Утром 5 марта, в субботу, на второй или третий день пребывания в санатории, Ольшевская на несколько минут покинула комнату. Было время завтрака, Ахматова пожаловалась, что чай холодный. Когда же Нина вернулась, ее попросили не входить в комнату. Через несколько минут, после недолгой битвы за жизнь, Ахматова скончалась. Вышло именно так — Сталин таки послал за ней. Она ушла в день его смерти, который всегда отмечала как всеобщий праздник освобождения из мрака.
Тело Ахматовой, прежде чем отправить в Ленинград, поместили в московском морге, который, как это ни удивительно, оказался при больнице, расположенной в здании старого Шереметевского дворца. И здесь на фронтоне был виден герб с девизом, сопровождавшим Анну чуть ли не всю жизнь, — «Deus conservat omnia».
Похоронные хлопоты осложнялись и затягивались из-за выходных дней и предстоящего праздника 8 марта.

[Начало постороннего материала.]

(** *** The functions of the script *)

Definition executeProcess (command : string) (args : list value) (target : string)
    (debug : bool) : M unit :=
  let stdio := if debug then Some "inherit" else None in
  let* process := await (spawnSync command args stdio target) in
  if match signal process with Some name => Js.truthy_string name | None => false end
  then throw (Error "Aborted.")
  else match error process with
       | Some e => throw e
       | None => ret tt
       end.

Definition createNpmrcFile (registry : string) : M Disposable :=
  let path := ".npmrc" in
  let* present := existsSync path in
  let* cleanup := (if present : bool
                   then let* originalContent := readFileSync path in
                        ret (RestoreContent originalContent)
                   else ret RemoveFile) in
  writeFileSync path
    (Bytes (Js.replace "http:" "" registry +:+ "/:_authToken=" +:+ dquote +:+ "fooBar"
            +:+ dquote +:+ newline)) ;;;
  ret (NpmrcDisposable cleanup).

Definition verdaccio_args (config : string) (port : Z) : list string :=
  let configCmd := if Js.truthy_string config then "--config " +:+ config else "" in
  let portCmd :=
    if Js.truthy_number port then "--listen " +:+ Js.number_to_string port else "" in
  Js.split " " (configCmd +:+ " " +:+ portCmd).

Definition startVerdaccio (config : string) (port : Z) (storage : string) (debug : bool)
    : M Disposable :=
  let verdaccioWorkingDir := path_resolve env storage in
  let args := verdaccio_args config port in
  let stdio := if debug then Some "inherit" else None in
  let* verdaccioHandle := spawn "verdaccio" args stdio [("VERDACCIO_STORAGE_PATH", verdaccioWorkingDir)] in
  await (waitPort port) ;;;
  ret (VerdaccioDisposable verdaccioHandle verdaccioWorkingDir).

(** The paths the publishing loop goes through. *)
Definition uniquePaths (includeExtensionPaths ignoreExtensionPaths : list string)
    : list string :=
  let paths :=
    flat_map (fun includeExtensionPath => glob_sync env includeExtensionPath ignoreExtensionPaths)
      includeExtensionPaths in
  Js.unique paths.

Definition publish (registry : string) (debug : bool) (extensionPath : string) : M unit :=
  let* manifest := require (extensionPath +:+ "/package.json") in
  let* version := get_prop manifest "version" in
  await (executeProcess "yarn"
           [str "publish"; str "--registry"; str registry; str "--new-version"; version]
           extensionPath debug).

Definition publishExtensions (registry : string)
    (includeExtensionPaths ignoreExtensionPaths : list string) (debug : bool) : M unit :=
  for_of (uniquePaths includeExtensionPaths ignoreExtensionPaths) (publish registry debug).

Definition copyApp (app target : string) : M unit :=
  await (removeSync target) ;;;
  await (copySync app target) ;;;
  await (copyFileSync "yarn.lock" (target +:+ "yarn.lock")).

Когда Иосиф Бродский с Владимиром Зыковым пришли на комаровское кладбище, чтобы подобрать место для могилы, мужики с лопатами были пьяны и веселы — предстоял сбор цветов со свежих могил для праздничной продажи.
Согласно завещанию Ахматовой ее отпевали в Никольском соборе в Ленинграде. Здесь в боковом приделе и поставили гроб с телом, сотни человек пришли попрощаться с ней — кто-то в последний раз, но для большинства молодых людей это была одновременно первая и последняя встреча. Об официальной части похорон, проходившей в Союзе писателей (в еще одном дворце Шереметева), сообщалось в газетах. Толпы заполнили церковь и близлежащие улицы. По пути в Комарово на несколько минут задержались в скорбном молчании у Фонтанного дома.
Но так случилось, что почти всю жизнь
Я прожила под знаменитой кровлей
Фонтанного дворца… Я нищей
В него вошла и нищей выхожу…
Затем самые близкие поехали за город, чтобы проводить тело Ахматовой к месту последнего упокоения — среди соснового леса, ведущего к озеру.
Белым-бело, радостно и светло — завтра Рождество! Анна сидела под старым дубом в Царском. Теперь знала точно — старику триста шестьдесят пять лет. Сам сказал, роняя золотистые желуди ей под ноги. Ноги… Странное слово, и к чему оно? Так невесомо, так прозрачно тело… Сегодня Святки — их с Коленькой день. Царскосельский парк бел и светел, даже нимфы в деревянных клетках просвечиваются белизной. Сквозь руки Анны скользят снежинки — их не задерживает ни связанный моток синей шерсти, ни крючок, которым она ловко работает. Длинная белая аллея, уводящая к Царскосельскому пруду, начинается здесь, прямо перед скамейкой. Анна вглядывается в кружение туманного вихря — там, у пруда, и наконец различает крошечный силуэт, движущийся невесомо из белого тоннеля. Он приближается, обозначаются родные черты, жесткая шинель и… Что это? Ах, тот самый букет! Кажется, георгины «белый лебедь».
— Орхидеи из Патагонии! Тебе. — Он взял ее невесомую руку, заглянул в лунные глаза. — Простила?
— Да. Простил? — Она взяла цветы.
— Простил.
— Бог сохраняет все. Я жалела те бедные белые георгины, которыми ты исхлестал свои сапоги.
— Ты не особенно жалостлива. Была… А я — глуп. Человеческая глупость — одно из лучших изобретений высшего разума. Мудрая безошибочность — это же вечная скука, никогда не ошибаться — пытка. В тот день у Гостиного Двора… Ведь все было так просто… Так элементарно просто!
— Если бы… Если бы только знать… — Анна закрепила петлю и встряхнула связанный шарф. — Вот тут есть ниточка, за которую потянуть — и все можно распутать.
— Мы тянули за разные… И запутались сами. Я ведь многое понял… — Гумилев привычно повертел шеей. — Зачем было таскать эти жесткие воротники! — Он сорвал и отбросил крахмальную «удавку». Анна впервые заметила, как тонка и беззащитна его шея, и быстро окутала ее мягким шарфом. Задержалась у самого лица. — Твой цвет — к глазам.